Personal information
- Full name: Miguel Muñoz Fernández
- Date of birth: 22 November 1996 (age 29)
- Place of birth: Madrid, Spain
- Height: 1.82 m (6 ft 0 in)
- Position: Centre-back

Team information
- Current team: Botoșani
- Number: 18

Youth career
- Rayo Vallecano
- 2014–2015: Deportivo La Coruña

Senior career*
- Years: Team / Apps / (Gls)
- 2015–2016: Deportivo B / 0 / (0)
- 2016: → Silva (loan) / 18 / (4)
- 2016–2017: Alavés B / 21 / (2)
- 2017–2018: SS Reyes / 19 / (0)
- 2018–2019: Unión Adarve / 30 / (2)
- 2020: SS Reyes / 9 / (1)
- 2020–2021: Murcia / 21 / (0)
- 2021–2025: Piast Gliwice / 35 / (0)
- 2025–: Botoșani / 2 / (0)

= Miguel Muñoz (footballer, born 1996) =

Spanish footballer

Miguel Muñoz Fernández (born 22 November 1996) is a Spanish professional footballer who plays as a centre-back for Liga I club Botoșani.

==Club career==
Born in Madrid, Muñoz represented Rayo Vallecano and Deportivo de La Coruña as a youth. On 28 December 2015, he moved to Tercera División side Silva SD on loan for the remainder of the season.
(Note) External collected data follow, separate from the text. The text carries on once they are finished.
(* ===== verification/Quoting.v ===== *)
(** * The market maker at the exchange

    The strategy of src/include/jane/strategy/market_maker.hpp trading on the
    engine of src/include/jane/replay/replay_engine.hpp, as its comments
    describe: at a tick it is shown the best prices of the book and the
    position the risk engine holds for it, and its messages are processed;
    between ticks other clients trade; it is told that an order is gone only
    when it is.  The theorem bounds its inventory as long as nobody else
    replaces its orders, which the replay engine does not prevent. *)

From S2P Require Import Prelude Types Level HashMap OrderBook BookSpec Matching MatchSpec.
From S2P Require Import Exchange Engine Account Risk Wire Protocol Sinks Publisher Replay Feed.
From S2P Require Import MarketMaker.
From stdpp Require Import base tactics numbers list sets gmap.

Set Default Goal Selector "!".

Module Quoting.
Import Level OrderBook Matching MatchSpec Protocol Replay Exchange Account.

(** ** What a request does *)

Section requests.
Context (NumLevels MaxOrders : nat) (sym base : Z).
Context {M R S : Type} `{!HashMap Z nat M, !HashMapLaws Z nat M}.
Context `{!HashMap Z Risk.ClientExposure R, !HashMapLaws Z Risk.ClientExposure R}.
Context `{!Sink S, !SinkLaws S} (Hsym : is_u32 sym).
Implicit Types (st : Replay.t M R S).

Abbreviation ready := (Feed.ready NumLevels MaxOrders sym base).

Definition command_of st (rq : request) : Engine.command :=
  match rq with
  | ReqNew wire ts => Engine.CmdSubmit (order_of_wire wire (next_sequence st) ts)
  | ReqCancel wire => Engine.CmdCancel (co_order_id wire)
  | ReqReplace wire ts =>
      Engine.CmdReplace (ro_order_id wire) (ro_new_price wire) (ro_new_quantity wire)
        (next_sequence st) ts
  end.

Definition legs (fs : list Fill) : list Risk.leg := concat (Feed.fill_legs sym <$> fs).

(** Either nothing happens to the engine, or it executes the command of the
    request; the risk engine records the fills. *)
Lemma process_exec st rq :
  ready st → request_ok rq →
  let st' := process NumLevels st rq in
  ∃ fs, (matching st' = matching st ∧ fs = [] ∨
         Engine.exec NumLevels (matching st) [] (command_of st rq) = (matching st', fs)) ∧
    risk st' = foldl Risk.record_leg (risk st) (legs fs).
Proof.
  intros Hrd Hrq. destruct rq as [wire ts|wire|wire ts]; cbn [process command_of Engine.exec].
  - unfold process_new_order. cbv zeta.
    destruct (Feed.order_of_wire_ok wire (next_sequence st) ts Hrq) as (Hty&Hid&Hsy).
    set (order := order_of_wire _ _ _) in *. destruct (negb _); [by exists []; split; [left|]|].
    destruct (Feed.match_and_publish_stepped NumLevels MaxOrders sym base Hsym (take_sequence st) order)
      as (r&e'&fs&evs&E&Hst); try done; [by destruct Hrd|].
    exists fs. split; [right|].
    + rewrite match_and_publish_matching. cbn [matching take_sequence] in E |- *. by rewrite E.
    + destruct Hst as (st0&keys&_&Er&_&_&_&_&_&Hem). rewrite (Feed.em_risk _ _ _ _ _ _ _ _ Hem).
      by rewrite Er.
  - exists []. split; [right|].
    + rewrite (Feed.process_cancel_matching NumLevels MaxOrders sym base) by apply Hrd. done.
    + unfold process_cancel. destruct (find _ _); [|done].
      destruct (Matching.cancel _ _) as [[[]] e']; cbn [cancel_accepted]; [|done].
      unfold publish_level. by destruct (level_at _ _ _ _).
  - destruct (Feed.process_replace_stepped NumLevels MaxOrders sym base Hsym st wire ts Hrd Hrq)
      as (rep&evs&fs&Hst&_&res&e'&E).
    exists fs. split; [right|].
    + rewrite process_replace_matching, E. done.
    + destruct Hst as (st0&keys&_&Er&_&_&_&_&_&Hem). rewrite (Feed.em_risk _ _ _ _ _ _ _ _ Hem).
      by rewrite Er.
Qed.

(** The client's position is what its fills add up to. *)
Lemma position_net c lims fs :
  is_u32 c → Forall clients_u32 fs →
  Risk.position (foldl Risk.record_leg (Risk.create lims) (legs fs) : Risk.t R) c sym = i64 (net c fs).
Proof.
  intros Hc Hfs. destruct (Risk.exposure_is_ledger lims (legs fs) c sym) as (_&->&_). f_equal.
  assert (∀ x, is_u32 x → (Risk.account_key x sym =? Risk.account_key c sym)%Z = (x =? c)%Z) as Hk.
  { intros x Hx. destruct (Z.eqb_spec x c) as [->|Hn]; [apply Z.eqb_refl|].
    apply Z.eqb_neq. intros E. by apply Risk.account_key_injective in E as [? _]. }
  induction Hfs as [|f fs [Hr Ha] Hfs IH]; [done|]. unfold legs in *. rewrite fmap_cons. cbn [concat].
  rewrite Risk.legs_of_app, fmap_app, zsum_app, IH, net_cons. f_equal. unfold net_fill.
  unfold Risk.legs_of, Feed.fill_legs, Risk.leg_key. cbn [List.filter Risk.leg_client Risk.leg_symbol].
  rewrite (Hk _ Hr), (Hk _ Ha).
  destruct (resting_client_id f =? c)%Z, (aggressor_client_id f =? c)%Z; cbn [fmap list_fmap];
    rewrite ?zsum_cons; unfold Risk.leg_position; cbn [Risk.leg_side Risk.leg_qty];
    case_side (aggressor_side f); cbn [sgn]; change (zsum []) with 0%Z; lia.
Qed.

Abbreviation abs st := (Exchange.abs_of NumLevels MaxOrders (matching st)).

Lemma ready_clients st : ready st → Engine.all_orders client_u32 (abs st).
Proof. intros Hrd s o Ho. apply (Feed.rd_ids _ _ _ _ _ Hrd s o Ho). Qed.

Lemma command_ok st rq :
  request_ok rq → Engine.cmd_typed (command_of st rq) ∧ Engine.cmd_keeps client_u32 (command_of st rq).
Proof.
  intros Hrq. destruct rq as [wire ts|wire|wire ts]; cbn.
  - destruct (Feed.order_of_wire_ok wire (next_sequence st) ts Hrq) as (Hty&Hid&_).
    split; [done|]. apply Hid.
  - done.
  - destruct Hrq as (_&?&?&_). done.
Qed.

(** A request keeps what holds of all orders, if the new order has it. *)
Lemma process_keeps (Pr : Order → Prop) st rq :
  (∀ o n, Pr o → Pr (set_remaining n o)) →
  (∀ o price qty seq ts, Pr o → Pr (retermed o price qty seq ts)) →
  ready st → request_ok rq → Engine.cmd_keeps Pr (command_of st rq) →
  Engine.all_orders Pr (abs st) → Engine.all_orders Pr (abs (process NumLevels st rq)).
Proof.
  intros H1 H2 Hrd Hrq Hk HA. destruct (process_exec st rq Hrd Hrq) as (fs&[[-> _]|E]&_); [done|].
  destruct (command_ok st rq Hrq) as [Hty _].
  pose proof (Engine.exec_keeps NumLevels MaxOrders Pr H1 H2 sym base _ [] _
    (Feed.rd_engine _ _ _ _ _ Hrd) Hty Hk HA) as H. by rewrite E in H.
Qed.

(** *** The account of client [c] *)

Section client.
Context (c : Z).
In 2016, Muñoz moved to another reserve team, Deportivo Alavés B also in the fourth division. On 15 July of the following year, he signed a contract with Segunda División B team UD San Sebastián de los Reyes, but featured sparingly during the campaign.

On 12 July 2018, Muñoz moved to fellow third division side AD Unión Adarve, and was a regular starter as the club suffered relegation. He returned to Sanse on 4 January 2020, after six months without a club.

On 14 June 2020, Muñoz agreed to a one-year contract with Real Murcia, still in the third level. On 8 June of the following year, he moved abroad and joined Polish Ekstraklasa side Piast Gliwice on a two-year deal.

Muñoz made his debut for Piast on 12 September 2021, coming on as a late substitute for Ariel Mosór in a 0–1 home loss against Zagłębie Lubin.